(** * TrivialThreadPool: the type-erased callable container and the task
      scheduler, embedded in Rocq.

    Two modules follow the two headers of the library.

    - [UniqueFunction] embeds [include/ttp/unique_function.hpp]: [Storage<N>]
      and [ErasuredType<N>], as state-passing functions over an abstract
      machine (an allocator and the trace of the calls made through the
      captured function pointers).
    - [Pool] embeds [include/ttp/thread_pool.hpp]: [details::Task],
      [Future<T>] and [ThreadPool], as an interleaving small-step semantics
      in which every thread executes the statements of the member function
      it is in, one atomic action at a time; [Wakeups] adds the two
      condition variables of [ThreadPool] to it: the threads blocked on
      them and the notifications. *)

From Stdlib Require Import ZArith NArith Lia Bool.
From stdpp Require Import base tactics option list.

Set Default Proof Using "Type".

(* ===================================================================== *)
(** * unique_function.hpp *)
(* ===================================================================== *)

Module UniqueFunction.

(** ** Addresses, types and the machine *)

(** An object of class [Storage] lives at a location ([this]); its inline
    buffer [&std::get<0>(m_data)] is part of the object, so the buffer's
    address is determined by that location. *)
Definition loc := nat.

Inductive addr :=
| InlineBuf (owner : loc)   (* the inline buffer of the Storage at [owner] *)
| HeapPtr (block : nat)     (* a block returned by std::aligned_alloc *)
| NullPtr.                  (* what std::aligned_alloc returns on failure *)

#[global] Instance addr_eq_dec : EqDecision addr.
Proof. solve_decision. Defined.

(** A concrete C++ type [T], as far as the header looks at it: an identity
    (which instantiation of [details::mover<T>] and [details::destroyer<T>]
    a function pointer designates), [sizeof(T)] and [alignof(T)]. *)
Record ctype := CType { type_id : nat; size_of : N; align_of : N }.

#[global] Instance ctype_eq_dec : EqDecision ctype.
Proof. solve_decision. Defined.

(** What an execution does that an observer (the test-suite's counters, the
    allocator) can see. *)
Inductive event :=
| EvAlloc (size align : N) (ret : addr)   (* details::aligned_alloc(size, align) returned [ret] *)
| EvFree (p : addr)                       (* details::aligned_free(p) *)
| EvConstruct (T : ctype) (at_ : addr)    (* new (pointer) T(std::forward<T>(data)) *)
| EvMover (T : ctype) (lhs rhs : addr)    (* details::mover<T>(lhs, rhs) *)
| EvDestroyer (T : ctype) (instance : addr). (* details::destroyer<T>(instance) *)

#[global] Instance event_eq_dec : EqDecision event.
Proof. solve_decision. Defined.

(** The machine: the C allocator behind [std::aligned_alloc] (a supply of
    fresh blocks, the bytes still available, the live blocks with their
    sizes) and the trace of events so far, oldest first. *)
Record machine := Machine {
  next_block : nat;
  avail : N;
  live : list (nat * N);
  trace : list event
}.

Definition emit (e : event) (m : machine) : machine :=
  Machine (next_block m) (avail m) (live m) (trace m ++ [e]).

(** What the C++ standard leaves undefined and the header can run into. *)
Inductive ub :=
| UnassignedFunctionPointer   (* a call through a pointer no constructor assigned *)
| ConstructAtNull.            (* a placement construction at the null pointer *)

(** The outcome of running a member function: it returns, or the
    behaviour is undefined from some machine on, or the process is aborted
    ([std::abort], [std::terminate]). *)
Inductive result (A : Type) :=
| Done (a : A) (m : machine)
| Undefined (why : ub) (m : machine)
| Fatal.
Arguments Done {A} a m.
Arguments Undefined {A} why m.
Arguments Fatal {A}.

Definition M (A : Type) : Type := machine -> result A.

Definition ret {A} (a : A) : M A := fun m => Done a m.

Definition bind {A B} (c : M A) (k : A -> M B) : M B :=
  fun m => match c m with
           | Done a m' => k a m'
           | Undefined why m' => Undefined why m'
           | Fatal => Fatal
           end.

Definition tell (e : event) : M unit := fun m => Done tt (emit e m).

Definition undefined {A} (why : ub) : M A := fun m => Undefined why m.

Declare Scope uf_scope.
Delimit Scope uf_scope with uf.
Notation "'let*' x := c 'in' k" := (bind c (fun x => k))
  (at level 10, x name, c at level 100, k at level 200) : uf_scope.
Notation "'let*' ' p := c 'in' k" := (bind c (fun x => let 'p := x in k))
  (at level 10, p pattern, c at level 100, k at level 200) : uf_scope.
Open Scope uf_scope.

(** ** namespace details: the allocator *)

(** [details::aligned_alloc(size, align)], lines 19-26: the pointer of
    [std::aligned_alloc] is returned as it is, null on failure. The
    allocator fails when fewer than [size] bytes are available. *)
Definition aligned_alloc (size align : N) : M addr := fun m =>
  if (size <=? avail m)%N then
    let p := HeapPtr (next_block m) in
    Done p (emit (EvAlloc size align p)
              (Machine (S (next_block m)) (avail m - size)
                       ((next_block m, size) :: live m) (trace m)))
  else
    Done NullPtr (emit (EvAlloc size align NullPtr) m).

Fixpoint release (b : nat) (l : list (nat * N)) : list (nat * N) * N :=
  match l with
  | [] => ([], 0%N)
  | (b', sz) :: l' =>
      if Nat.eqb b b' then (l', sz)
      else let '(r, n) := release b l' in ((b', sz) :: r, n)
  end.

(** [details::aligned_free(ptr)], lines 28-34: [free]; a null pointer is
    accepted and nothing happens to the heap. *)
Definition aligned_free (p : addr) : M unit := fun m =>
  match p with
  | HeapPtr b =>
      let '(l, n) := release b (live m) in
      Done tt (emit (EvFree p) (Machine (next_block m) (avail m + n) l (trace m)))
  | _ => Done tt (emit (EvFree p) m)
  end.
▬▬▬▬▬▬▬▬▬▬
TASK BRIEF:
Give back, unchanged, the run of lines in the listing above that begins at the line containing "[std::aligned_alloc] is returned" and ends at the line containing "(Machine (S (next_block", both included.

RESULT FOR THIS EXERCISE:
    [std::aligned_alloc] is returned as it is, null on failure. The
    allocator fails when fewer than [size] bytes are available. *)
Definition aligned_alloc (size align : N) : M addr := fun m =>
  if (size <=? avail m)%N then
    let p := HeapPtr (next_block m) in
    Done p (emit (EvAlloc size align p)
              (Machine (S (next_block m)) (avail m - size)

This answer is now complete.